Many thanks to Ken Wigfield for the following info and explanation
Lightroom Update, Tuesday 3rd April 2018:
Adobe continues to release updates every two months (it used to be three-monthly). Today Lightroom Classic CC, along with Lightroom CC desktop and Lightroom Mobile, received significant feature enhancements, support for new cameras and new lens and the usual bug fixes.
Most significantly, Adobe has introduced powerful new ‘Profiles’ into all those applications. These Profiles provide a starting point for your images in terms of colour and tonality.
Few of us use or are even aware of camera Profiles. They’ve been available for application to RAW photos for years. They lodge way down in the Camera Calibration panel in the bottom right of Lightroom Classic’s Develop module. In addition to the Adobe Standard Profile (the default Profile used to open all images in Lightroom) there have been Profiles that mimic your camera’s picture modes. In general, quite limited.
Adobe has now expanded (to 6) the set of Profiles specifically for RAW files as well as introducing over 40 creative Profiles for many image file types (JPEG, TIFF, etc.). More usefully, Profile selection has moved up to the top of the Basic panel to encourage their use at the beginning of one’s workflow. Incidentally, Dehaze has also, helpfully, moved up into the Basic panel.
Profiles? What Profiles?
The two most obvious questions for many will be “what are Profiles?” and “why have Profiles when we already have Presets?”.

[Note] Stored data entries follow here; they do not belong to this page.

(** * auth-manager-svc: the token vault, its crypto primitive, the state-token
    codec and the OAuth flows, embedded from [app/] and verified.

    Layout: Part I embeds the program (exceptions, byte strings, the
    encryption service, the repository and vault service, the state-token
    service, the guards and the endpoint flows); Part II defines the
    vocabulary of the statements and the stand-ins used to run the model;
    Part III states and proves the properties; Part IV proves further
    properties of the embedded code. *)

From Stdlib Require Import ZArith NArith List String Ascii Lia Bool.
From Stdlib.Strings Require Import Byte.
From stdpp Require Import base option list strings gmap.

Local Open Scope string_scope.
Local Open Scope list_scope.

(* ===================================================================== *)
(** * Part I. The embedding                                               *)
(* ===================================================================== *)

(** ** Exceptions ([app/core/exceptions.py] and the built-in ones raised
    along the modelled paths) *)

(** The raise sites of the built-in [ValueError] that the modelled code can
    reach; each constructor stands for one message. *)
Inductive value_error : Type :=
  | KeyNot64Chars        (* "Encryption key must be 64 hex characters (32 bytes)" *)
  | KeyNotHex            (* "Encryption key must be valid hex string: ..." *)
  | IvNotHex             (* "IV must be valid hex string: ..." *)
  | TokenOrIvNotHex      (* "Encrypted token and IV must be valid hex strings: ..." *)
  | IvNot16Bytes         (* "IV must be 16 bytes (32 hex characters)" *)
  | CannotUnpadEmpty     (* "Cannot unpad empty data" *)
  | InvalidPaddingLength (* "Invalid padding length" *)
  | InvalidPaddingBytes  (* "Invalid padding bytes" *)
  | NonHexDigit          (* bytes.fromhex: "non-hexadecimal number found ..." *)
  | InvalidKeySize       (* cryptography: "Invalid key size (...) for AES." *)
  | NotBlockMultiple     (* cryptography: "The length of the provided data is
                            not a multiple of the block length." *)
  | BadlyFormedUUID.     (* uuid.UUID: "badly formed hexadecimal UUID string" *)

Inductive exn : Type :=
  (* built-in and library exceptions *)
  | ValueError (why : value_error)
  | TypeError (message : string)
  | IndexError
  | UnicodeEncodeError
  | UnicodeDecodeError
  | MultipleResultsFound          (* sqlalchemy.exc *)
  | IntegrityError                (* sqlalchemy.exc: primary key violated *)
  | PydanticValidationError       (* pydantic_core.ValidationError *)
  (* app.core.exceptions *)
  | AuthManagerError (message code : string)
  | KeycloakError (message : string) (status_code : Z)
  | InvalidStateTokenError (message : string)
  | TokenNotFoundError (message : string)
  | UnauthorizedError (message : string)
  | TokenNotActiveError (message : string)
  | ValidationError (message : string)
  | InvalidRequestError (message : string).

Profiles are intended to be one of the simplest starts to your image workflow. You open up your image, you open up the Profiles section and run your cursor over those shown to see if you like the effect that could be applied; if you like it, click on it and you’ve got it. “Adobe Colour” replaces Adobe Standard as the default Profile. Some are designed for specific purposes – such as Adobe Portrait (to optimise skin tones), Adobe Landscape (slightly ups the saturation), Adobe Monochrome (for a range of black-and-white), etc.

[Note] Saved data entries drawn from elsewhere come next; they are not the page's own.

(* ################################################################## *)
(** * Further properties of the pages *)
(* ################################################################## *)

(* ================================================================== *)
(** ** DevicePage.tsx: capture over arbitrary event sequences *)
(* ================================================================== *)

Section DeviceTraces.
Import Api DataView DevicePage DeviceSpec DeviceTrace.

Lemma slice_last_twice {A : Type} (m n : nat) (a : list A) :
  (m <= n)%nat ->
  JSArray.slice_last m (JSArray.slice_last n a) = JSArray.slice_last m a.
Proof.
  intros H. unfold JSArray.slice_last.
  rewrite skipn_skipn, length_skipn. f_equal. lia.
Qed.

(** An event that is not an accepted frame leaves the capture alone. *)
Lemma step_other (st : State) (e : Event) :
  acceptedFrames [e] = [] ->
  samplesRef (step st e) = samplesRef st /\
  startTimeRef (step st e) = startTimeRef st /\
  lastSample (step st e) = lastSample st.
Proof.
  destruct e as [[v|] now|attempt| | |outcome]; cbn [acceptedFrames step].
  - destruct (Nat.ltb_spec (byteLength v) 24) as [H|H]; [|discriminate].
    intros _. now rewrite onValueChanged_short.
  - now repeat split.
  - intros _. unfold handleConnect.
    destruct (negb (supported st)); [now repeat split|].
    destruct attempt; now repeat split.
  - now repeat split.
  - intros _. unfold handleSendSwing.
    destruct (negb (truthy (Z.of_nat (List.length (samplesRef st)))));
      now repeat split.
  - now repeat split.
Qed.

Lemma acceptedFrames_cons (e : Event) (events : list Event) :
  acceptedFrames (e :: events) = (acceptedFrames [e] ++ acceptedFrames events)%list.
Proof.
  destruct e as [[v|] now|attempt| | |outcome]; cbn [acceptedFrames];
    try reflexivity.
  destruct (byteLength v <? 24)%nat; reflexivity.
Qed.

Lemma acceptedFrames_one (e : Event) :
  acceptedFrames [e] = [] \/
  exists v now,
    e = ValueChanged (Some v) now /\ accepted v /\
    acceptedFrames [e] = [(v, now)].
Proof.
  destruct e as [[v|] now|attempt| | |outcome]; cbn [acceptedFrames];
    try (now left).
  destruct (Nat.ltb_spec (byteLength v) 24) as [H|H]; [now left|].
  right. exists v, now. now repeat split.
Qed.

Presets (on the left side of the Lightroom screen) apply an effect that has been generated by Adobe, or by you, or by some third-party. Now that sounds remarkably similar to Profiles and in terms of the effect on the image they can be virtually identical.
The BIG difference, however, is the impact they have on your workflow. When you apply a Profile it does not change the sliders in any of the Development panels. That’s not the case with Presets. So, when you apply a Preset you change all the earlier set up work you’ve done. Adding a Profile doesn’t do that. It can be added to or taken out of your workflow at any time leaving all your other adjustments intact.

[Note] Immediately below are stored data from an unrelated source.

(** * Data preparation of the saliency pipeline (data.py, main.py)

    A shallow embedding of the data-preparation code: the geometry
    functions ([_resize_image], [_pad_image], [_np_pad_image],
    [_crop_image]), the index partitioners, the consistency check, the
    batching of a decoded video and the inference loop.

    Conventions.
    - Sizes and indices are [Z].  A ratio of two sizes and the product of
      a size with a ratio are float64 values in the source; they are
      modelled by exact rationals ([Q]), and [np.round] / [tf.round] by
      rounding half to even on [Q].
    - An array or tensor of rank three is its shape together with its
      indexing function.
    - The interpolation kernels of OpenCV and TensorFlow are parameters:
      the code only chooses the kernel and the output size.  A library
      call ([cv2.resize], [np.pad], [tf.pad], ...) is modelled by what it
      returns for the arguments the code gives it; the checks a library
      makes on its arguments are not modelled.
    - What the program reads from outside (file system, video decoder,
      NumPy's generator, the imported network, [config.DIMS]) is a
      parameter of the functions that use it.
    - A function that can raise returns a [result]; an exception
      propagates through [bind] unless the code catches it. *)

From Stdlib Require Import ZArith QArith Qround Qminmax List Bool Lia.
From Stdlib Require Import Permutation.
From Stdlib Require String Ascii Sorted.
Import ListNotations.

Local Open Scope Z_scope.

(** ** Numeric helpers: float rounding on exact rationals *)

Module Num.

(** [np.round], [tf.round]: to the nearest integer, ties to the even one. *)
Definition round_half_even (q : Q) : Z :=
  let f := Qfloor q in
  match Qcompare (q - inject_Z f) (1 # 2) with
  | Lt => f
  | Gt => f + 1
  | Eq => if Z.even f then f else f + 1
  end.

(** [a / b] on two Python ints (true division). *)
Definition truediv (a b : Z) : Q := inject_Z a / inject_Z b.

(** [np.clip(v, lo, hi)], [tf.clip_by_value]. *)
Definition clip (lo hi v : Q) : Q := Qmin (Qmax v lo) hi.

End Num.

(** ** Exceptions *)

Module Exn.

Import String.

(** The exceptions the code raises or meets. *)
Inductive exn : Type :=
| AssertionError (msg : string)
| FileNotFoundError (msg : string)
| TypeError (msg : string)
| ValueError (msg : string)
| IndexError (msg : string)
| InvalidArgumentError (msg : string)
| UnknownError (msg : string)
| OutOfRangeError.

(** The outcome of a call: a value, or an exception that propagates. *)
Inductive result (A : Type) : Type :=
| Ok (a : A)
| Raise (e : exn).

Arguments Ok {A} a.
Arguments Raise {A} e.

Definition bind {A B : Type} (r : result A) (k : A -> result B) : result B :=
  match r with
  | Ok a => k a
  | Raise e => Raise e
  end.

Definition is_ok {A : Type} (r : result A) : bool :=
  match r with Ok _ => true | Raise _ => false end.

End Exn.

Notation "x <- r ;; k" := (Exn.bind r (fun x => k))
  (at level 61, r at next level, right associativity).
Notation "' p <- r ;; k" := (Exn.bind r (fun p => k))
  (at level 61, p pattern, r at next level, right associativity).

(** ** Python sequences: slices *)

Module Py.

(** A bound [i] of a slice on a sequence of length [n], as Python
    normalises it ([slice.indices], step 1): a negative bound counts from
    the end, and the result is clipped to [0, n]. *)
Definition slice_index (n i : Z) : Z :=
  if i <? 0 then Z.max 0 (i + n) else Z.min i n.

(** [a[start:stop]] on an axis of length [n]: the offset of the first
    element kept and the number of elements kept. *)
Definition slice_axis (n start stop : Z) : Z * Z :=
  let s := slice_index n start in
  let e := slice_index n stop in
  (s, Z.max 0 (e - s)).

(** [l[start:stop]] on a list; [None] is an omitted bound. *)
Definition slice {A : Type} (l : list A) (start stop : option Z) : list A :=
  let n := Z.of_nat (length l) in
  let s := match start with None => 0 | Some i => slice_index n i end in
  let e := match stop with None => n | Some i => slice_index n i end in
  firstn (Z.to_nat (e - s)) (skipn (Z.to_nat s) l).

(** An argument that is iterated: a sequence (a list, which can be
    iterated any number of times), or a one-shot iterator (what [zip]
    returns), which yields each pending item once. *)
Inductive iterable (A : Type) : Type :=
| Sequence (items : list A)
| Iterator (pending : list A).

Arguments Sequence {A} items.
Arguments Iterator {A} pending.

(** [list(it)] and [for x in it]: the items visited, and the iterable
    afterwards. *)
Definition consume {A : Type} (it : iterable A) : list A * iterable A :=
  match it with
  | Sequence items => (items, Sequence items)
  | Iterator pending => (pending, Iterator [])
  end.

(** [zip(xs, ys)] *)
Definition zip {A B : Type} (xs : list A) (ys : list B) : iterable (A * B) :=
  Iterator (combine xs ys).

End Py.

(** ** Geometry: resize, pad, crop *)

Module Geometry.

Import Num Py.

(** An image of shape [(rows, cols, chans)]; [px i j k] reads one value. *)
Record image : Type := mkImage {
  rows : Z;
  cols : Z;
  chans : Z;
  px : Z -> Z -> Z -> Q
}.

(** [lb.shape(image)[:2]] *)
Definition shape2 (im : image) : Z * Z := (rows im, cols im).

(** The interpolation flags of [cv2.resize] the code uses. *)
Inductive cv2_interpolation : Type := INTER_AREA | INTER_CUBIC.

(** The two TensorFlow resize operations the code uses. *)
Inductive tf_method : Type := resize_area | resize_bicubic.

(** [np.pad(image, [[t, b], [l, r], [0, 0]], mode='constant',
    constant_values=c)] and [tf.pad] with the same arguments. *)
Definition pad (im : image) (t b l r : Z) (c : Q) : image :=
  mkImage (t + rows im + b) (l + cols im + r) (chans im)
    (fun i j k =>
       if (t <=? i) && (i <? t + rows im) && (l <=? j) && (j <? l + cols im)
       then px im (i - t) (j - l) k
       else c).

(** [image[top:bottom, left:right, ...]] *)
Definition slice2 (im : image) (top bottom left right : Z) : image :=
  let '(r0, nr) := slice_axis (rows im) top bottom in
  let '(c0, nc) := slice_axis (cols im) left right in
  mkImage nr nc (chans im) (fun i j k => px im (r0 + i) (c0 + j) k).

(** Element-wise clipping of an image. *)
Definition clip_image (lo hi : Q) (im : image) : image :=
  mkImage (rows im) (cols im) (chans im)
    (fun i j k => clip lo hi (px im i j k)).

Section Kernels.

(** The values [cv2.resize] computes for an output of size
    [dsize = (width, height)]. *)
Variable cv2_kernel : cv2_interpolation -> image -> Z * Z -> Z -> Z -> Z -> Q.

(** The values [tf.image.resize_area] / [resize_bicubic] (with
    [align_corners=True]) compute for an output of size
    [(height, width)]. *)
Variable tf_kernel : tf_method -> image -> Z * Z -> Z -> Z -> Z -> Q.

(** [cv2.resize(image, dsize, interpolation=...)]: [dsize] is
    (width, height), the result has shape (height, width). *)
Definition cv2_resize (im : image) (dsize : Z * Z)
    (interpolation : cv2_interpolation) : image :=
  mkImage (snd dsize) (fst dsize) (chans im) (cv2_kernel interpolation im dsize).

(** [tf.image.resize_*(tf.expand_dims(image, 0), size,
    align_corners=True)[0]]: [size] is (height, width). *)
Definition tf_resize (m : tf_method) (im : image) (size : Z * Z) : image :=
  mkImage (fst size) (snd size) (chans im) (tf_kernel m im size).

(** data.py, lines 430-438: the scaling factor. *)
Definition target_ratio (current_size target_size : Z * Z) (overfull : bool) : Q :=
  let height_ratio := truediv (fst target_size) (fst current_size) in
  let width_ratio := truediv (snd target_size) (snd current_size) in
  if overfull then Qmax height_ratio width_ratio
  else Qmin height_ratio width_ratio.

(** data.py, lines 441-442 and 452-453: the new (height, width). *)
Definition scaled_size (current_size : Z * Z) (ratio : Q) : Z * Z :=
  (round_half_even (inject_Z (fst current_size) * ratio),
   round_half_even (inject_Z (snd current_size) * ratio)).

(** data.py, [_resize_image]. *)
Definition _resize_image (im : image) (target_size : Z * Z)
    (overfull is_numpy : bool) : image :=
  let current_size := shape2 im in
  let ratio := target_ratio current_size target_size overfull in
  if is_numpy then
    let target_size := scaled_size current_size ratio in
    let target_size := (snd target_size, fst target_size) in
    let interpolation :=
      if (fst current_size >? fst target_size)
         || (snd current_size >? snd target_size)
      then INTER_AREA else INTER_CUBIC in
    clip_image 0%Q 255%Q (cv2_resize im target_size interpolation)
  else
    let target_size := scaled_size current_size ratio in
    let shrinking :=
      (fst current_size >? fst target_size)
      || (snd current_size >? snd target_size) in
    clip_image 0%Q 255%Q
      (if shrinking then tf_resize resize_area im target_size
       else tf_resize resize_bicubic im target_size).

(** The padding amounts of [_pad_image] and [_np_pad_image]:
    [(pad_top, pad_bottom, pad_left, pad_right)]. *)
Definition padding (current_size target_size : Z * Z) : Z * Z * Z * Z :=
  let pad_vertical := truediv (fst target_size - fst current_size) 2 in
  let pad_horizontal := truediv (snd target_size - snd current_size) 2 in
  (Qfloor pad_vertical, Qceiling pad_vertical,
   Qfloor pad_horizontal, Qceiling pad_horizontal).

(** data.py, [_pad_image] (tensor-backed). *)
Definition _pad_image (im : image) (target_size : Z * Z) : image :=
  let pad_constant_value : Q := if chans im =? 3 then 126%Q else 0%Q in
  let '(pad_top, pad_bottom, pad_left, pad_right) :=
    padding (shape2 im) target_size in
  pad im pad_top pad_bottom pad_left pad_right pad_constant_value.

(** data.py, [_np_pad_image] (array-backed). *)
Definition _np_pad_image (im : image) (target_size : Z * Z) : image :=
  let pad_constant_value : Q := if chans im =? 3 then 126%Q else 0%Q in
  let '(pad_top, pad_bottom, pad_left, pad_right) :=
    padding (shape2 im) target_size in
  pad im pad_top pad_bottom pad_left pad_right pad_constant_value.

(** data.py, [_crop_image]; both backends compute the same window. *)
Definition _crop_image (im : image) (target_size : Z * Z)
    (is_numpy : bool) : image :=
  let current_size := shape2 im in
  let crop_vertical := truediv (fst current_size - fst target_size) 2 in
  let crop_horizontal := truediv (snd current_size - snd target_size) 2 in
  let crop_top := Qfloor crop_vertical in
  let crop_left := Qfloor crop_horizontal in
  let border_bottom := crop_top + fst target_size in
  let border_right := crop_left + snd target_size in
  slice2 im crop_top border_bottom crop_left border_right.

End Kernels.

(** The padding step that follows the resize on each backend:
    [_np_pad_image] in [_parse_video_files] (lines 347-348), [_pad_image]
    in [_parse_image_files] (lines 391-392). *)
Definition pad_step (is_numpy : bool) (im : image) (target_size : Z * Z) : image :=
  if is_numpy then _np_pad_image im target_size else _pad_image im target_size.

(** A nearest-neighbour kernel, to run the functions on examples. *)
Definition nearest (im : image) (out_rows out_cols : Z) (i j k : Z) : Q :=
  px im (i * rows im / out_rows) (j * cols im / out_cols) k.

Definition cv2_nearest (_ : cv2_interpolation) (im : image) (dsize : Z * Z) :=
  nearest im (snd dsize) (fst dsize).

Definition tf_nearest (_ : tf_method) (im : image) (size : Z * Z) :=
  nearest im (fst size) (snd size).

I’ve not tried Profiles yet but the idea sounds pretty good. Applying one Profile to an image at the beginning of your work could well be all you need to achieve the results you want.
If you are a Lightroom Classic CC subscriber go to Help>Updates and in the Creative Cloud application, click on Update next to “Lightroom Classic CC” (NOT Lightroom CC). If the update is not listed in the CC app, click on the three dots in the top right and choose Check for App Updates.
It’s a good idea to back up your Lightroom catalogue before updating. If the Backup prompt doesn’t show when you close Lightroom, then in the menu bar in the top left of Lightroom go to Edit (PC) or Lightroom (Mac) then Catalogue Settings. On the General tab, change the Backup frequency dropdown to “When Lightroom Next Exits”. Then close Lightroom and click the Backup button to backup your catalogue. (The backup frequency will then revert to the selection you had previously. Better still, choose “Every time Lightroom exits” to have the option each time you close)
Note that there is no update to, and there will not be any more updates to, the non-subscription Lightroom 6 application – the last update was Lightroom 6.14, released in December 2017.